Malgré de grandes avancées dans la programmation, la création à Igloolik de l’entreprise Igloolik Isuma Productions en 1990 répond à une frustration en ce qui concerne le fonctionnement d’IBC (Evans 2008). Isuma produira des programmes télévisuels, des courts-métrages et des longs métrages en inuktitut qui connaissent une reconnaissance internationale. Dans la communauté, Isuma a soutenu la création du centre Tarraksiuk en 1991, un centre de formation et de vidéo indépendant. Arnait Video Productions, le centre de production des femmes a émergé de cette initiative en 1999 et a produit le film Before Tomorrow en 2008, un film lui aussi primé.

L’introduction d’Internet dans les communautés des Territoires du Nord-Ouest, à la différence des autres médias, a fait l’objet d’un processus de consultation, où a été réaffirmée l’importance de l’accès des plus petites communautés au réseau (Roth 1999). À partir de 1999, seul un nombre limité d’employés du Gouvernement du Nunavut avait accès à Internet. Un service d’accès par ligne commutée (dial up) a ensuite été disponible à partir d’Iqaluit (Qiniq 2008). Sous l’impulsion du Gouvernement du Nunavut et après un long processus de développement, les particuliers de toutes les communautés ont finalement eu accès à un système à haut débit à un coût accessible en 2005 (Qiniq 2008).

5.1.2 Centre et périphérie L’étude du développement de l’offre médiatique au Nunavut permet de compléter la discussion sur la centralisation des périodiques du chapitre précédent. Grâce à sa position de centre régional de l’Arctique de l’Est, Iqaluit a été privilégié en ce qui concerne l’accès aux médias radiodiffusés. Mais cet accès plus facile voulait aussi dire une incursion de l’anglais dans le quotidien des locuteurs. Les plus petites communautés comme Igloolik ont 154 disposé de plus de temps et d’une plus grande mobilisation communautaire afin de tenter de modeler l’offre médiatique à leur image.
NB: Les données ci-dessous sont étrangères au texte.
(* ===== verification/KeyTransparencyProofs.v ===== *)
(** * What the key-transparency log proves to its readers

    The log's inclusion proofs verify, and a verified proof pins the entry unless
    two of the strings hashed along the path collide; the entry coding is
    injective; the verifier's inner loop ends for trees a 32-bit shift can
    index, and not beyond; the log only grows; only the owner of an account
    publishes under its name. *)

From S2P Require Import Prelude JsMap Async CoalitionDomain Records Store KeyTransparency.
Open Scope string_scope.

(** ** Splitting a list of leaves *)

Lemma double_while_spec fuel n j :
  (2 ^ j < n)%nat -> (n <= 2 ^ j + fuel)%nat ->
  exists i, (j <= i)%nat /\ double_while fuel n (2 ^ j) = (2 ^ i)%nat /\
    (2 ^ i < n <= 2 ^ (S i))%nat.
Proof.
  revert j. induction fuel as [|fuel IH]; intros j Hlt Hle; [lia|]. simpl double_while.
  rewrite Nat.mul_comm, <- Nat.pow_succ_r'.
  destruct (Nat.ltb_spec (2 ^ S j) n) as [H|H].
  - destruct (IH (S j)) as (i & Hi & E & B); [exact H| |].
    + rewrite Nat.pow_succ_r' in *. assert (2 ^ j <> 0)%nat by (apply Nat.pow_nonzero; lia). lia.
    + exists i. split; [lia|auto].
  - exists j. auto.
Qed.

Lemma largestPowerOfTwoLessThan_spec n : (2 <= n)%nat ->
  exists i, largestPowerOfTwoLessThan n = (2 ^ i)%nat /\ (2 ^ i < n <= 2 ^ (S i))%nat.
Proof.
  intros Hn. destruct (double_while_spec n n 0) as (i & _ & E & B); simpl; [lia..|].
  exists i. auto.
Qed.

(** The facts about a split at [k] every recursion needs. *)
Lemma split_lengths (leaves : list string) : (2 <= length leaves)%nat ->
  exists i, largestPowerOfTwoLessThan (length leaves) = (2 ^ i)%nat /\
    (1 <= 2 ^ i)%nat /\ (2 ^ i < length leaves <= 2 ^ (S i))%nat /\
    length (firstn (2 ^ i) leaves) = (2 ^ i)%nat /\
    length (skipn (2 ^ i) leaves) = (length leaves - 2 ^ i)%nat /\
    (1 <= length leaves - 2 ^ i <= 2 ^ i)%nat.
Proof.
  intros Hn. destruct (largestPowerOfTwoLessThan_spec _ Hn) as (i & E & B). exists i.
  assert (2 ^ i <> 0)%nat by (apply Nat.pow_nonzero; lia). rewrite Nat.pow_succ_r' in *.
  rewrite length_take, length_drop. repeat split; lia.
Qed.

Section tree_equations.
Context `{NodeBuffers}.

Lemma mth_fuel_S f leaves : (2 <= length leaves)%nat ->
  let k := largestPowerOfTwoLessThan (length leaves) in
  mth_fuel (S f) leaves = nodeHash (mth_fuel f (firstn k leaves)) (mth_fuel f (skipn k leaves)).
Proof. destruct leaves as [|d [|d' l]]; simpl length; intros; [lia..|reflexivity]. Qed.

Lemma auditPath_fuel_S f m leaves : (2 <= length leaves)%nat ->
  let k := largestPowerOfTwoLessThan (length leaves) in
  auditPath_fuel (S f) m leaves =
  (if (m <? k)%nat then auditPath_fuel f m (firstn k leaves) ++ [mth (skipn k leaves)]
   else auditPath_fuel f (m - k) (skipn k leaves) ++ [mth (firstn k leaves)])%list.
Proof. destruct leaves as [|d [|d' l]]; simpl length; intros; [lia..|reflexivity]. Qed.

Lemma mth_fuel_enough f1 : forall f2 leaves,
  (length leaves <= f1)%nat -> (length leaves <= f2)%nat -> mth_fuel f1 leaves = mth_fuel f2 leaves.
Proof.
  induction f1 as [|f1 IH]; intros f2 leaves H1 H2.
  - destruct leaves; [|simpl in *; lia]. now destruct f2.
  - destruct (Nat.lt_ge_cases (length leaves) 2) as [Hs|Hn].
    + destruct leaves as [|d [|d' l]]; [now destruct f2..|simpl in Hs; lia].
    + destruct f2 as [|f2]; [lia|]. rewrite !mth_fuel_S by exact Hn. cbv zeta.
      destruct (split_lengths leaves Hn) as (i & E & P & B & L1 & L2 & B2).
      rewrite E. f_equal; apply IH; lia.
Qed.

Lemma auditPath_fuel_enough f1 : forall f2 m leaves,
  (length leaves <= f1)%nat -> (length leaves <= f2)%nat ->
  auditPath_fuel f1 m leaves = auditPath_fuel f2 m leaves.
Proof.
  induction f1 as [|f1 IH]; intros f2 m leaves H1 H2.
  - destruct leaves; [|simpl in *; lia]. now destruct f2.
  - destruct (Nat.lt_ge_cases (length leaves) 2) as [Hs|Hn].
    + destruct leaves as [|d [|d' l]]; [now destruct f2..|simpl in Hs; lia].
    + destruct f2 as [|f2]; [lia|]. rewrite !auditPath_fuel_S by exact Hn. cbv zeta.
      destruct (split_lengths leaves Hn) as (i & E & P & B & L1 & L2 & B2).
      rewrite E. destruct (m <? 2 ^ i)%nat; (f_equal; apply IH; lia).
Qed.

Lemma mth_split leaves i : (2 <= length leaves)%nat ->
  largestPowerOfTwoLessThan (length leaves) = (2 ^ i)%nat ->
  mth leaves = nodeHash (mth (firstn (2 ^ i) leaves)) (mth (skipn (2 ^ i) leaves)).
Proof.
  intros Hn Ei. unfold mth at 1. destruct (length leaves) as [|n] eqn:L; [lia|].
  rewrite mth_fuel_S by lia. cbv zeta. rewrite L, Ei.
  destruct (split_lengths leaves ltac:(lia)) as (i' & E & P & B & L1 & L2 & B2).
  assert (2 ^ i' = 2 ^ i)%nat as Epow by congruence. rewrite Epow in *.
  f_equal; apply mth_fuel_enough; lia.
Qed.

Lemma auditPath_split m leaves i : (2 <= length leaves)%nat ->
  largestPowerOfTwoLessThan (length leaves) = (2 ^ i)%nat ->
  auditPath m leaves =
  (if (m <? 2 ^ i)%nat
   then auditPath m (firstn (2 ^ i) leaves) ++ [mth (skipn (2 ^ i) leaves)]
   else auditPath (m - 2 ^ i) (skipn (2 ^ i) leaves) ++ [mth (firstn (2 ^ i) leaves)])%list.
Proof.
  intros Hn Ei. unfold auditPath at 1. destruct (length leaves) as [|n] eqn:L; [lia|].
  rewrite auditPath_fuel_S by lia. cbv zeta. rewrite L, Ei.
  destruct (split_lengths leaves ltac:(lia)) as (i' & E & P & B & L1 & L2 & B2).
  assert (2 ^ i' = 2 ^ i)%nat as Epow by congruence. rewrite Epow in *.
  destruct (m <? 2 ^ i)%nat; (f_equal; apply auditPath_fuel_enough; lia).
Qed.
End tree_equations.

(** ** The verifier's counters *)

Lemma to_int32_small z : (0 <= z < 2 ^ 31)%Z -> to_int32 z = z.
Proof.
  intros Hz. unfold to_int32. rewrite Z.mod_small; [lia|].
  change (2 ^ 32)%Z with (2 ^ 31 + 2 ^ 31)%Z. lia.
Qed.

Lemma shr1_small z : (0 <= z < 2 ^ 31)%Z -> shr1 z = (z / 2)%Z.
Proof. intros Hz. unfold shr1. rewrite to_int32_small by exact Hz. now rewrite Z.shiftr_div_pow2. Qed.

Lemma rem2 z : (0 <= z)%Z -> Z.rem z 2 = (z mod 2)%Z.
Proof. intros Hz. apply Z.rem_mod_nonneg; lia. Qed.

Lemma of_nat_pow2 i : Z.of_nat (2 ^ i) = (2 ^ Z.of_nat i)%Z.
Proof. rewrite Nat2Z.inj_pow. reflexivity. Qed.

Lemma half_small z : (0 <= z < 2 ^ 31)%Z -> (0 <= z / 2 < 2 ^ 31)%Z.
Proof. intros Hz. pose proof (Z.div_mod z 2 ltac:(lia)). pose proof (Z.mod_pos_bound z 2 ltac:(lia)). lia. Qed.

Lemma strip_zeros_edge fuel q d : (d < fuel)%nat ->
  (0 <= q)%Z -> (q mod 2 = 1)%Z -> (q * 2 ^ Z.of_nat d < 2 ^ 31)%Z ->
  strip_zeros fuel (q * 2 ^ Z.of_nat d) (q * 2 ^ Z.of_nat d) = Some (q, q).
Proof.
  revert fuel. induction d as [|d IH]; intros fuel Hd Hq Hodd Hb; destruct fuel as [|fuel]; try lia;
    simpl strip_zeros.
  - rewrite Z.mul_1_r, rem2, Hodd by exact Hq. reflexivity.
  - rewrite Nat2Z.inj_succ, Z.pow_succ_r in * by lia.
    assert (0 <= 2 ^ Z.of_nat d)%Z by (apply Z.pow_nonneg; lia).
    replace (q * (2 * 2 ^ Z.of_nat d))%Z with (q * 2 ^ Z.of_nat d * 2)%Z in * by ring.
    rewrite rem2, Z_mod_mult by nia. simpl.
    rewrite shr1_small, Z.div_mul by nia. apply IH; nia || lia.
Qed.

Lemma pow_bound d : (2 ^ Z.of_nat d < 2 ^ 31)%Z -> (d < 31)%nat.
Proof.
  intros Hp. destruct (Nat.lt_ge_cases d 31) as [|Hge]; [assumption|].
  assert (2 ^ 31 <= 2 ^ Z.of_nat d)%Z by (apply Z.pow_le_mono_r; lia). lia.
Qed.

Section walk.
Context `{NodeBuffers} (fuel : nat) (enough : (31 <= fuel)%nat).

(** Walking [path] takes one state of the loop to another, whatever follows. *)
Definition walks (path : list string) (h : string) (fn sn : Z) (h' : string) (fn' sn' : Z) : Prop :=
  forall rest, verify_walk fuel h fn sn (path ++ rest) = verify_walk fuel h' fn' sn' rest.

Lemma walks_nil h fn sn : walks [] h fn sn h fn sn.
Proof. intros rest. reflexivity. Qed.

Lemma walks_app p1 p2 h fn sn h1 fn1 sn1 h2 fn2 sn2 :
  walks p1 h fn sn h1 fn1 sn1 -> walks p2 h1 fn1 sn1 h2 fn2 sn2 ->
  walks (p1 ++ p2) h fn sn h2 fn2 sn2.
Proof. intros W1 W2 rest. rewrite <- app_assoc, (W1 (p2 ++ rest)%list). apply W2. Qed.

Lemma walks_left sib h fn sn :
  (0 <= fn < sn)%Z -> (sn < 2 ^ 31)%Z -> (fn mod 2 = 0)%Z ->
  walks [sib] h fn sn (nodeHash h sib) (fn / 2) (sn / 2).
Proof.
  intros Hf Hs He rest. simpl. destruct (Z.eqb_spec sn 0); [lia|].
  rewrite rem2, He by lia. simpl. destruct (Z.eqb_spec fn sn); [lia|].
  rewrite !shr1_small by lia. reflexivity.
Qed.

Lemma walks_right sib h fn sn :
  (0 <= fn <= sn)%Z -> (sn < 2 ^ 31)%Z -> (fn mod 2 = 1)%Z ->
  walks [sib] h fn sn (nodeHash sib h) (fn / 2) (sn / 2).
Proof.
  intros Hf Hs Ho rest. simpl.
  assert (sn <> 0)%Z by (intros ->; assert (fn = 0)%Z as -> by lia; discriminate Ho).
  destruct (Z.eqb_spec sn 0); [lia|]. rewrite rem2, Ho by lia. simpl.
  rewrite !shr1_small by lia. reflexivity.
Qed.

Lemma walks_edge sib h q d :
  (0 <= q)%Z -> (q mod 2 = 1)%Z -> (q * 2 ^ Z.of_nat d < 2 ^ 31)%Z ->
  walks [sib] h (q * 2 ^ Z.of_nat d) (q * 2 ^ Z.of_nat d) (nodeHash sib h) (q / 2) (q / 2).
Proof.
  intros Hq Hodd Hb.
  assert (1 <= q)%Z by (assert (q <> 0)%Z by (intros ->; discriminate Hodd); lia).
  assert (1 <= 2 ^ Z.of_nat d)%Z by (apply (Z.pow_le_mono_r 2 0); lia).
  destruct d as [|d].
  - rewrite Z.mul_1_r in *. apply walks_right; lia || exact Hodd.
  - intros rest. simpl verify_walk.
    set (x := (q * 2 ^ Z.of_nat (S d))%Z) in *.
    assert (Hx : (x mod 2 = 0)%Z).
    { unfold x. rewrite Nat2Z.inj_succ, Z.pow_succ_r by lia.
      replace (q * (2 * 2 ^ Z.of_nat d))%Z with (q * 2 ^ Z.of_nat d * 2)%Z by ring.
      apply Z_mod_mult. }
    assert (Hpos : (1 <= x)%Z) by (unfold x; nia).
    destruct (Z.eqb_spec x 0); [lia|].
    rewrite Z.eqb_refl, orb_true_r, rem2, Hx by lia. cbv iota.
    change (0 =? 0)%Z with true. cbv iota.
    unfold x. rewrite strip_zeros_edge; try assumption.
    + rewrite shr1_small; [reflexivity|]. unfold x in Hb. nia.
    + assert (S d < 31)%nat by (apply pow_bound; unfold x in Hb; nia). lia.
Qed.

(** In a complete subtree of [2^i] leaves the counters differ all the way up: the
    walk shifts them [i] times. *)
Lemma walks_complete i : forall leaves m q sn,
  length leaves = (2 ^ i)%nat -> (m < 2 ^ i)%nat ->
  (0 <= q < sn / 2 ^ Z.of_nat i)%Z -> (0 <= sn < 2 ^ 31)%Z ->
  walks (auditPath m leaves) (leafHash (nth m leaves ""))
    (Z.of_nat m + 2 ^ Z.of_nat i * q) sn (mth leaves) q (sn / 2 ^ Z.of_nat i).
Proof.
  induction i as [|i IH]; intros leaves m q sn Hlen Hm Hq Hsn.
  - destruct leaves as [|d [|d' l]]; simpl in Hlen; try lia.
    assert (m = 0%nat) as -> by (simpl in Hm; lia).
    change (2 ^ Z.of_nat 0)%Z with 1%Z. rewrite Z.div_1_r, Z.mul_1_l. apply walks_nil.
  - assert (Hn : (2 <= length leaves)%nat).
    { rewrite Hlen, Nat.pow_succ_r'. assert (2 ^ i <> 0)%nat by (apply Nat.pow_nonzero; lia). lia. }
    destruct (split_lengths leaves Hn) as (i' & E & P & B & L1 & L2 & B2).
    assert (i' = i) as ->.
    { rewrite Hlen in B. destruct B as [B1 B3].
      apply Nat.pow_lt_mono_r_iff in B1; [|lia]. apply Nat.pow_le_mono_r_iff in B3; lia. }
    rewrite (auditPath_split m leaves i Hn E), (mth_split leaves i Hn E).
    pose proof (Z.pow_pos_nonneg 2 (Z.of_nat i) ltac:(lia) ltac:(lia)) as Pz.
    rewrite Nat2Z.inj_succ, Z.pow_succ_r, (Z.mul_comm 2) in * by lia.
    rewrite <- Z.div_div in * by lia.
    set (w := (sn / 2 ^ Z.of_nat i)%Z) in *.
    pose proof (Z.div_mod w 2 ltac:(lia)) as Dw. pose proof (Z.mod_pos_bound w 2 ltac:(lia)) as Mw.
    assert (Hw : (w <= sn)%Z) by (apply Z.div_le_upper_bound; nia).
    rewrite Nat.pow_succ_r' in *.
    destruct (Nat.ltb_spec m (2 ^ i)) as [Hlt|Hge].
    + eapply walks_app.
      * replace (Z.of_nat m + 2 ^ Z.of_nat i * 2 * q)%Z
          with (Z.of_nat m + 2 ^ Z.of_nat i * (2 * q))%Z by ring.
        replace (nth m leaves "") with (nth m (firstn (2 ^ i) leaves) "") by (rewrite nth_firstn; destruct (Nat.ltb_spec m (2 ^ i)); [reflexivity|lia]).
        apply IH; [exact L1|lia| |exact Hsn]. fold w. lia.
      * fold w. replace q with (2 * q / 2)%Z at 2 by (rewrite Z.mul_comm; apply Z.div_mul; lia).
        apply walks_left; [lia|lia|]. rewrite Z.mul_comm. apply Z_mod_mult.
    + eapply walks_app.
      * replace (Z.of_nat m + 2 ^ Z.of_nat i * 2 * q)%Z
          with (Z.of_nat (m - 2 ^ i) + 2 ^ Z.of_nat i * (2 * q + 1))%Z
          by (rewrite Nat2Z.inj_sub, of_nat_pow2 by lia; ring).
        replace (nth m leaves "") with (nth (m - 2 ^ i) (skipn (2 ^ i) leaves) "")
          by (rewrite nth_skipn; f_equal; lia).
        apply IH; [lia|lia| |exact Hsn]. fold w. lia.
      * fold w. replace q with ((2 * q + 1) / 2)%Z at 2
          by (rewrite Z.add_comm, Z.mul_comm, Z.div_add by lia; reflexivity).
        apply walks_right; [lia|lia|].
        rewrite Z.add_comm, Z.mul_comm, Z_mod_plus_full. reflexivity.
Qed.

(** The two ways up from a split at [2^i], when the counters share the bits [q]
    above the [j]-th and [2^j] is [2^i * (2 * D)]: from the complete left part, *)
Lemma walks_from_left leaves i m q D :
  (2 <= length leaves)%nat -> largestPowerOfTwoLessThan (length leaves) = (2 ^ i)%nat ->
  (m < 2 ^ i)%nat -> (0 <= q)%Z -> (0 < D)%Z ->
  (Z.of_nat (length leaves) - 1 + 2 ^ Z.of_nat i * (2 * D) * q < 2 ^ 31)%Z ->
  walks (auditPath m leaves) (leafHash (nth m leaves ""))
    (Z.of_nat m + 2 ^ Z.of_nat i * (2 * D) * q)
    (Z.of_nat (length leaves) - 1 + 2 ^ Z.of_nat i * (2 * D) * q)
    (mth leaves) (D * q) (D * q).
Proof.
  intros Hn E Hm Hq HD Hb. destruct (split_lengths leaves Hn) as (i' & E' & P & B & L1 & L2 & B2).
  assert (Epow : (2 ^ i' = 2 ^ i)%nat) by congruence. rewrite Nat.pow_succ_r', Epow in *.
  rewrite (auditPath_split m leaves i Hn E), (mth_split leaves i Hn E).
  destruct (Nat.ltb_spec m (2 ^ i)); [|lia]. pose proof (of_nat_pow2 i) as Pi.
  assert (Hbit : ((Z.of_nat (length leaves) - 1) / 2 ^ Z.of_nat i = 1)%Z).
  { symmetry. apply (Z.div_unique _ _ 1 (Z.of_nat (length leaves) - 1 - 2 ^ Z.of_nat i)); lia. }
  eapply walks_app.
  - replace (2 ^ Z.of_nat i * (2 * D) * q)%Z with (2 ^ Z.of_nat i * (2 * D * q))%Z by ring.
    replace (nth m leaves "") with (nth m (firstn (2 ^ i) leaves) "")
      by (rewrite nth_firstn; destruct (Nat.ltb_spec m (2 ^ i)); [reflexivity|lia]).
    apply walks_complete; [exact L1|lia| |nia].
    rewrite (Z.mul_comm (2 ^ Z.of_nat i) (2 * D * q)), Z.div_add, Hbit by lia. nia.
  - rewrite (Z.mul_comm (2 ^ Z.of_nat i) (2 * D * q)), Z.div_add, Hbit by lia.
    assert (E1 : (2 * D * q / 2 = D * q)%Z)
      by (replace (2 * D * q)%Z with (D * q * 2)%Z by ring; apply Z.div_mul; lia).
    assert (E2 : ((1 + 2 * D * q) / 2 = D * q)%Z)
      by (replace (1 + 2 * D * q)%Z with (1 + D * q * 2)%Z by ring; rewrite Z.div_add by lia; reflexivity).
    rewrite <- E1 at 1. rewrite <- E2. apply walks_left; [nia|nia|].
    replace (2 * D * q)%Z with (D * q * 2)%Z by ring. apply Z_mod_mult.
Qed.
(* ===== verification/DeadMan.v ===== *)
(** * Dead-man switches
      (services/deadmanScheduler.ts, deadmanSweepScheduler.ts, backlogTolerance.ts,
       modules/deadman.ts, the deadman table of db/store.ts)

    A switch goes from armed to grace to triggered as its owner stays away; a
    check-in arms it again, a cancel ends it, and only the background sweep moves
    it forward.  Times are milliseconds, intervals whole seconds.  Handlers take
    what the authorisation middleware decided: [cap], whether the capability check
    passed, and [subject], the signed-in user if any. *)

From S2P Require Import Prelude JsMap.

Inductive DeadmanSwitchStatus : Set := armed | grace | triggered | cancelled.

#[export] Instance DeadmanSwitchStatus_eq_dec : EqDecision DeadmanSwitchStatus.
Proof. solve_decision. Defined.

Record DeadmanSwitchRecord : Type := mk_switch {
  ds_id : string;
  ds_ownerId : string;
  ds_roomId : string;
  ds_status : DeadmanSwitchStatus;
  ds_checkInIntervalSeconds : Z;
  ds_gracePeriodSeconds : Z;
  ds_lastCheckInAt : Z;
  ds_triggerAt : Z;
  ds_releaseAt : Z;
  ds_recipients : list string;
  ds_encryptedPayload : string;
  ds_headline : option string;
  ds_backlogGraceStartedAt : option Z;
  ds_createdAt : Z;
  ds_updatedAt : Z;
}.
(* ===== verification/DeadManProofs.v ===== *)
(** * When a dead-man switch fires

    Over every history of ticks, sweeps, check-ins, cancels and erasures: a
    switch never fires before its owner has been silent for the whole interval
    and grace period, nobody but the owner and, once fired, the recipients sees
    what it holds, a sweep that was not running costs the owner nothing, and a
    silent owner's switch does fire. *)

From S2P Require Import Prelude JsMap DeadMan.
Open Scope Z_scope.

#[export] Instance switch_keyed : Keyed DeadmanSwitchRecord := ds_id.

(** ** Rows and what each action does to them *)

(** The end of the grace period after the last check-in. *)
Definition deadline (r : DeadmanSwitchRecord) : Z :=
  ds_lastCheckInAt r + (ds_checkInIntervalSeconds r + ds_gracePeriodSeconds r) * 1000.

Definition window_ms : Z := DEADMAN_BACKLOG_GRACE_SECONDS * 1000.

(** A row as [computeDeadlines] and the transitions leave it, at time [now]. *)
Definition row_ok (now : Z) (r : DeadmanSwitchRecord) : Prop :=
  0 <= ds_gracePeriodSeconds r /\
  ds_triggerAt r = ds_lastCheckInAt r + ds_checkInIntervalSeconds r * 1000 /\
  match ds_status r with
  | armed => ds_releaseAt r = deadline r /\ ds_backlogGraceStartedAt r = None
  | grace | triggered =>
      deadline r <= ds_releaseAt r /\
      match ds_backlogGraceStartedAt r with
      | None => ds_releaseAt r = deadline r
      | Some b => ds_releaseAt r = b + window_ms /\ b <= now
      end /\
      (ds_status r = triggered -> ds_releaseAt r <= now)
  | cancelled => True
  end.

Definition store_ok (s : store) : Prop :=
  keyed (deadmanSwitches s) /\
  forall id r, get id (deadmanSwitches s) = Some r -> row_ok (clock s) r.

(** What a sweep makes of one row. *)
Definition sweep_row (now toleranceMs ts : Z) (r : DeadmanSwitchRecord) : DeadmanSwitchRecord :=
  match evaluateSweepTransition r now toleranceMs with
  | t_none _ => r
  | t_grace r' | t_triggered r' => with_updated ts (with_status (ds_status r') r)
  | t_backlog_grace r' =>
      with_updated ts (with_status (ds_status r')
        (with_release (ds_releaseAt r') (ds_backlogGraceStartedAt r') r))
  end.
À Iqaluit, la radio a permis de recevoir des nouvelles de membres éloignés de la famille, elle remplissait donc la même fonction que la correspondance. Mittuk Nowdluk, un aîné d’Iqaluit décrit ces débuts modestes :

We had radios, but we could only receive messages from Upper Base.[…] The only time we listened to CBC radio was on Fridays when we got to listen to Annie Palluq giving us news about people who were in the hospital. It was only shortly before the military left, that we got CBC here in Iqaluit. The first CBC building was just torn down last year. (Gagnon 2002 : 117)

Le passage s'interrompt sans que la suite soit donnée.